Detection of coxsackievirus B3 in intestinal tissue of orally-infected mice by a standardized RT-PCR assay

Abstract Background: Previous studies have reported the role of enteroviruses in chronic diseases, using in-house RT-PCR protocols. A well-standardized PCR assay (Amplicor enterovirus, Produits Roche) designed for the diagnosis of enterovirus meningitis in cerebrospinal fluids (CSF) was recently described. Objectives: To evaluate this commercially-available PCR assay for the detection of enterovirus in intestinal biopsies. Study design: In order to obtain large quantities of infected material, eight mice were inoculated orally with 2×10 5 50% tissue culture infective doses (TCID 50 ) of coxsackievirus B3 (CBV3); two mice were sacrificed every day from day 1 to day 4 post-infection. Stool specimens and small bowel fragments were taken from infected animals and controls.
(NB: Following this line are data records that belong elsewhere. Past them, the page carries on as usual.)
Lemma reported_fixed (m : Z) (x : TaskModel.Task) :
  TaskModel.progress x = m ->
  (m = 100 -> TaskModel.status x = "completed") ->
  (0 < m -> m <> 100 -> TaskModel.status x = "in-progress") ->
  reported m x = x.
Proof.
  destruct x as [id st pr done]. simpl. intros <- Hdone Hmid.
  unfold reported. simpl.
  destruct (Z.eqb_spec pr 100) as [H100|H100].
  - now rewrite (Hdone H100).
  - destruct (Z.ltb_spec 0 pr) as [Hpos|_]; [|reflexivity].
    now rewrite (Hmid Hpos H100).
Qed.

Lemma reported_shape (m : Z) (t : TaskModel.Task) :
  TaskModel.progress (reported m t) = m
  /\ (m = 100 -> TaskModel.status (reported m t) = "completed")
  /\ (0 < m -> m <> 100 -> TaskModel.status (reported m t) = "in-progress").
Proof.
  unfold reported. simpl.
  destruct (Z.eqb_spec m 100) as [H100|H100]; simpl.
  - split; [reflexivity|]. split; [reflexivity|]. intros _ H. contradiction.
  - destruct (Z.ltb_spec 0 m) as [Hpos|Hzero]; simpl.
    + split; [reflexivity|]. split; [intros H; contradiction | reflexivity].
    + split; [reflexivity|]. split; [intros H; contradiction | intros H; lia].
Qed.

Lemma task_validate_preSave (now : Time) (x : TaskModel.Task) :
  TaskModel.validate (TaskModel.preSave now x) = TaskModel.validate x.
Proof.
  unfold TaskModel.validate. now rewrite task_preSave_status, task_preSave_progress.
Qed.

Lemma task_preSave_again (now now' : Time) (x : TaskModel.Task) :
  TaskModel.preSave now' (TaskModel.preSave now x) = TaskModel.preSave now x.
Proof.
  destruct x as [id st pr done]. unfold TaskModel.preSave. simpl.
  destruct (String.eqb st "completed") eqn:Hst; destruct done as [d|]; simpl;
    rewrite ?Hst; reflexivity.
Qed.

(** [updateProgress] is idempotent on the document: reporting the same
    progress again, at any later time, leaves the task as the first report
    left it (the completion time of a completed task is kept). *)
Theorem updateProgress_idempotent
  (n : Z) (now now' : Time) (t : TaskModel.Task) (c c' : list TaskModel.Task) :
  let once := this (TaskModel.updateProgress n now t c) in
  this (TaskModel.updateProgress n now' once c') = once.
Proof.
  cbv zeta. rewrite !updateProgress_reported.
  set (m := Z.max 0 (Z.min 100 n)).
  set (t2 := reported m t).
  destruct (reported_shape m t) as [Hp [Hdone Hmid]]. fold t2 in Hp, Hdone, Hmid.
  destruct (TaskModel.validate t2) as [|f fs] eqn:Hv.
  - assert (Honce : this (TaskModel.save now t2 c) = TaskModel.preSave now t2).
    { unfold TaskModel.save. now rewrite Hv. }
    rewrite Honce.
    rewrite (reported_fixed m (TaskModel.preSave now t2)).
    + unfold TaskModel.save. rewrite task_validate_preSave, Hv. simpl.
      apply task_preSave_again.
    + now rewrite task_preSave_progress.
    + intros H. rewrite task_preSave_status. now apply Hdone.
    + intros H1 H2. rewrite task_preSave_status. now apply Hmid.
  - assert (Honce : this (TaskModel.save now t2 c) = t2).
    { unfold TaskModel.save. now rewrite Hv. }
    rewrite Honce. rewrite (reported_fixed m t2 Hp Hdone Hmid).
    unfold TaskModel.save. now rewrite Hv.
Qed.
End CompositionFacts.

(** Five units taken from a stock of three, then two units added. *)
Lemma updateStock_twice_witness :
  ProductModel.stock
    (this (ProductModel.updateStock 2
             (this (ProductModel.updateStock (-5)
                      (ProductModel.mkProduct "64b7f0c2a1d3e4f5a6b7c701" 3 []) []))
             []))
  = 2.
Proof.
  destruct (updateStock_twice (-5) 2
              (ProductModel.mkProduct "64b7f0c2a1d3e4f5a6b7c701" 3 []) [] []
              ltac:(simpl; lia) ltac:(simpl; lia) ltac:(simpl; lia) ltac:(simpl; lia))
    as [_ Hfloor].
  apply Hfloor. simpl. lia.
Defined.
(** X13: in exact arithmetic the indices do not depend on the unit of the
    readings: after a change of unit [v -> a * v + c] with [a > 0] the
    thresholds are the converted thresholds, and [convert_sequence] returns
    the same indices. *)
Theorem notes_invariant_under_unit_change (a c : Qc) (values : list Qc)
    (minIndex maxIndex : Z) :
  (0 < length values)%nat -> (minIndex < maxIndex)%Z -> 0 < a ->
  exists thresholds,
    midi_normalization values minIndex maxIndex = Ok thresholds
    /\ midi_normalization ((fun v => a * v + c) <$> values) minIndex maxIndex
       = Ok ((fun v => a * v + c) <$> thresholds)
    /\ convert_sequence ((fun v => a * v + c) <$> values)
         ((fun v => a * v + c) <$> thresholds) minIndex
       = convert_sequence values thresholds minIndex.
Proof.
  intros Hne Hidx Ha.
  destruct (py_min_max_exact values Hne)
    as (mn & mx & Hmn & Hmx & Hmn_in & Hmx_in & Hbound).
  assert (Hd : Qc_of_Z (maxIndex - minIndex) <> 0).
  { intros Hz. rewrite <- Z2Qc_inj_0 in Hz. apply Z2Qc_inj in Hz. lia. }
  destruct (py_min_max_unique ((fun v => a * v + c) <$> values)
              (a * mn + c) (a * mx + c)) as [Hmn' Hmx'].
  - by apply (list_elem_of_fmap_2 (fun v => a * v + c)).
  - by apply (list_elem_of_fmap_2 (fun v => a * v + c)).
  - intros w (v & -> & Hv)%list_elem_of_fmap.
    destruct (Hbound v Hv) as [Hlo Hhi]. split.
    + apply (proj1 (Qcplus_le_mono_r _ _ c)). by apply Qcmult_le_mono_nonneg_l;
        [apply Qclt_le_weak|].
    + apply (proj1 (Qcplus_le_mono_r _ _ c)). by apply Qcmult_le_mono_nonneg_l;
        [apply Qclt_le_weak|].
  - eexists. split;
      [exact (midi_normalization_table values minIndex maxIndex mn mx Hmx Hmn
                ltac:(lia) (exact_indices_fit minIndex maxIndex))|].
    split; [|apply convert_sequence_fmap; intros x y; by apply affine_le].
    rewrite (midi_normalization_table _ minIndex maxIndex _ _ Hmx' Hmn'
               ltac:(lia) (exact_indices_fit minIndex maxIndex)).
    f_equal. rewrite <- list_fmap_compose.
    apply Forall_fmap_ext, Forall_forall. intros i _.
    cbn [num_add num_sub num_mul num_div num_of_int exact compose].
    field. done.
Qed.

Lemma notes_invariant_under_unit_change_witness :
  (0 < length [Qc_of_Z 10; Qc_of_Z 20; Qc_of_Z 30])%nat /\ (0 < 2)%Z
  /\ 0 < Qc_of_Z 2
  /\ exists thresholds,
       midi_normalization [Qc_of_Z 10; Qc_of_Z 20; Qc_of_Z 30] 0 2 = Ok thresholds
       /\ convert_sequence
            ((fun v => Qc_of_Z 2 * v + Qc_of_Z 32)
               <$> [Qc_of_Z 10; Qc_of_Z 20; Qc_of_Z 30])
            ((fun v => Qc_of_Z 2 * v + Qc_of_Z 32) <$> thresholds) 0
          = convert_sequence [Qc_of_Z 10; Qc_of_Z 20; Qc_of_Z 30] thresholds 0.
Proof.
  assert (Ha : 0 < Qc_of_Z 2) by reflexivity.
  split; [simpl; lia|]. split; [lia|]. split; [exact Ha|].
  destruct (notes_invariant_under_unit_change (Qc_of_Z 2) (Qc_of_Z 32)
              [Qc_of_Z 10; Qc_of_Z 20; Qc_of_Z 30] 0 2)
    as (thresholds & Hnorm & _ & Hconv); [simpl; lia|lia|exact Ha|].
  exists thresholds. split; [exact Hnorm|exact Hconv].
Defined.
Four protocols of RNA extraction from intestinal tissue were compared. Extracted RNA was then tested by the Amplicor assay and by a seminested in-house PCR. Results: The best results were obtained with a commercial reagent using a combination of guanidium thiocyanate and phenol (TRI Reagent, Sigma). This procedure allowed the detection of enteroviral RNA in intestinal samples of 7/8 and 8/8 infected mice by Amplicor assay and seminested PCR, respectively, whereas only five samples were tested positive by conventional cell culture. When tested on serial dilutions of CBV3 mixed with intestinal tissue, a sensitivity of 0.2 TCID 50 /mg was achieved with both PCR assays. Conclusions: The data demonstrate that the Amplicor enterovirus assay, which is designed to avoid false-positive amplifications, can be used, with a slight modification of the RNA extraction step, for the detection of enterovirus in specimens different from CSF such as intestinal tissue.